Personal details
- Born: 11 December 1921 Tengzhou, Shandong, China
- Died: 7 September 2018 (aged 96)
- Party: Chinese Communist Party
- Spouse: Wang Chengming (deceased) Hsia-Nan
- Children: Yang Boning, Yang Zhongwei, Yang Lili, Yang Yunfeng, Yang Dongni
- Alma mater: Peking University

= Yang Side =

Chinese major general (1921–2018)

Yang Side (杨斯德 (Yáng Sīdé); 11 December 1921 - 7 September 2018) was a Chinese major general of the People's Liberation Army, and served as Minister of the Taiwan Affairs Office of the Central Committee of the Chinese Communist Party.

==Republican era==
Yang Side was born on 11 December 1921 in Tengzhou, Shandong Province, to a peasant family. In 1938, he joined the Eighth Route Army as well as the Chinese Communist Party.

During the Second Sino-Japanese War, Yang held a number of positions including military chief of Shandong's Political Department and deputy minister of the Shandong Military Liaison Department.

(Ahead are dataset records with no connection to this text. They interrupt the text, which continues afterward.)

(** * Pomodoro timer widget: state machine, persistence and backend sync

    Shallow embedding of [app/static/js/pomodoro-widget.js].

    Conventions of the embedding.
    - JavaScript numbers that the widget uses are integers (minutes,
      counters, epoch milliseconds); they are modelled as [Z].
    - [null] and [undefined] are both [None]; a JavaScript truthiness test
      on a number is "present and non-zero", on a string "present and
      non-empty".  In arithmetic [null] converts to [0].
    - The module-level variables [settings], [classes], [state] and
      [timerInterval], together with [localStorage] and the observable
      effects (renders, label changes, requests, sounds), form a [World].
    - [Date.now()] is an argument of every handler; one synchronous run of
      a handler reads one instant.
    - An [async] function runs synchronously up to its first [await] and
      then yields; the code after the [await] is a continuation ([Cont])
      that the event loop resumes when the request settles.  In
      [fetchSettings] and [toggleTimer] the two consecutive awaits
      ([fetch] and [response.json()]) are merged, because the code between
      them neither reads nor writes the widget's variables. *)

From Stdlib Require Import ZArith List Bool String Lia.
From Stdlib Require Import Ascii DecimalString.
Import ListNotations.
Open Scope Z_scope.

Module Pomodoro.

(** ** Data model *)

(** [state.type]: 'work', 'short_break', 'long_break'. *)
Inductive SessionType := T_work | T_short_break | T_long_break.

(** [data-type] of the duration buttons: 'work', 'short', 'long'. *)
Inductive DurationKey := D_work | D_short | D_long.

Definition SessionId := string.

Record Settings := mkSettings {
  work : Z;
  short_break : Z;
  long_break : Z;
  sessions_until_long : Z
}.

Record State := mkState {
  isRunning : bool;
  isPaused : bool;
  sessionId : option SessionId;
  type : SessionType;
  endTime : option Z;
  duration : Z;
  classId : option string;
  completedSessions : Z;
  pausedRemaining : option Z
}.

(** A class offered in the drop-down: [{id, name}]. *)
Record ClassEntry := mkClass { cls_id : string; cls_name : string }.

(** Requests sent to the backend. *)
Inductive Request :=
| ReqActive
| ReqStart (t : SessionType) (d : Z) (class_id : option string)
| ReqComplete (id : SessionId)
| ReqCancel (id : SessionId)
| ReqSettings (s : Settings).

(** Observable effects, in the order in which they happen. *)
Inductive Effect :=
| Render (mins secs : Z) (showPause : bool)
| Label (t : SessionType)
| Fetch (r : Request)
| Sound.

Record World := mkWorld {
  settings : Settings;
  classes : list ClassEntry;
  state : State;
  timerInterval : bool;
  storage : option State;
  log : list Effect
}.

(** The code that is still to run after an [await]. *)
Inductive Cont :=
| K_init
| K_toggleTimer
| K_completeSession
| K_resetTimer
| K_skipSession
| K_saveSettings.

(** Payload of [GET /pomodoro/active] when [response.ok] and
    [data.success] hold. *)
Record ActiveData := mkActive {
  pomodoro_work_duration : option Z;
  pomodoro_short_break : option Z;
  pomodoro_long_break : option Z;
  pomodoro_sessions_until_long : option Z;
  data_classes : list ClassEntry;
  today_sessions : option Z
}.

(** How a request settles.  [R_fail] is a rejected fetch, a body that does
    not parse, or (for the bootstrap) [!response.ok] or [!data.success]; a
    continuation that is handed an answer of another request's kind treats
    it as [R_fail]. *)
Inductive Response :=
| R_fail
| R_active (d : ActiveData)
| R_start (success : bool) (session_id : option SessionId)
| R_ack.

(** ** JavaScript conversions *)

Definition truthy (o : option Z) : bool :=
  match o with Some v => negb (v =? 0) | None => false end.

Definition truthy_str (o : option string) : bool :=
  match o with Some s => negb (String.eqb s EmptyString) | None => false end.

Definition num (o : option Z) : Z :=
  match o with Some v => v | None => 0 end.

(** [x || d] on an optional number. *)
Definition or_default (o : option Z) (d : Z) : Z :=
  if truthy o then num o else d.

(** [Math.ceil(a / b)] for [b > 0]. *)
Definition ceil_div (a b : Z) : Z := - ((- a) / b).

(** ** Field updates *)

Definition set_isRunning (b : bool) (s : State) : State :=
  mkState b (isPaused s) (sessionId s) (type s) (endTime s) (duration s)
          (classId s) (completedSessions s) (pausedRemaining s).
Definition set_isPaused (b : bool) (s : State) : State :=
  mkState (isRunning s) b (sessionId s) (type s) (endTime s) (duration s)
          (classId s) (completedSessions s) (pausedRemaining s).
Definition set_sessionId (i : option SessionId) (s : State) : State :=
  mkState (isRunning s) (isPaused s) i (type s) (endTime s) (duration s)
          (classId s) (completedSessions s) (pausedRemaining s).
Definition set_type (t : SessionType) (s : State) : State :=
  mkState (isRunning s) (isPaused s) (sessionId s) t (endTime s) (duration s)
          (classId s) (completedSessions s) (pausedRemaining s).
Definition set_endTime (e : option Z) (s : State) : State :=
  mkState (isRunning s) (isPaused s) (sessionId s) (type s) e (duration s)
          (classId s) (completedSessions s) (pausedRemaining s).
Definition set_duration (d : Z) (s : State) : State :=
  mkState (isRunning s) (isPaused s) (sessionId s) (type s) (endTime s) d
          (classId s) (completedSessions s) (pausedRemaining s).
Definition set_classId (c : option string) (s : State) : State :=
  mkState (isRunning s) (isPaused s) (sessionId s) (type s) (endTime s)
          (duration s) c (completedSessions s) (pausedRemaining s).
Definition set_completedSessions (n : Z) (s : State) : State :=
  mkState (isRunning s) (isPaused s) (sessionId s) (type s) (endTime s)
          (duration s) (classId s) n (pausedRemaining s).
Definition set_pausedRemaining (r : option Z) (s : State) : State :=
  mkState (isRunning s) (isPaused s) (sessionId s) (type s) (endTime s)
          (duration s) (classId s) (completedSessions s) r.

During the Eighth Route Army's Lunan Anti-Japanese campaign, Yang was responsible for contact with the Railway Guerrillas. Using the alias Li Yiming, he infiltrated the 46th Army of the Kuomintang, taking part in battles including the Laiwu Campaign and the Huaihai Campaign as an intelligence officer from behind enemy lines.

During the battle of Nanjing in April 1949, Yang served in multiple positions including the political commissar of the Fourth Army's garrison in Nanjing.

==People's Republic of China==
After the founding of the People's Republic of China, Yang Side was involved in the formation of the People's Liberation Army Air Force, holding the post of a division political commissar. He participated in the Korean War.

In 1955, Yang received the rank of colonel and was promoted to major general in 1964.

He served as Vice Minister of the Liaison Department of the General Political Department, Minister of the Central Taiwan Affairs Office, member of the Standing Committee of the National Committee of the Chinese People's Political Consultative Conference, executive deputy director of the Macau, Taiwan and Hong Kong Liaison Committee, among other positions.

During the "Cultural Revolution", Yang Side was persecuted and imprisoned for five years. After China's reform and opening up, Yang was rehabilitated. In May 1986, a cargo plane of Taiwan's China Airlines, flown by the captain Xijue, landed at Guangzhou Baiyun Airport. Yang Side negotiated with the Taiwanese authorities in Hong Kong.

==Personal life==
Yang Side was married twice. In September 1949, he married the East China Field Army column art troupe captain Wang Chengming. During the Cultural Revolution, the couple were both persecuted. Yang Side published a memoir of the Cultural Revolution, entitled Historic Mission.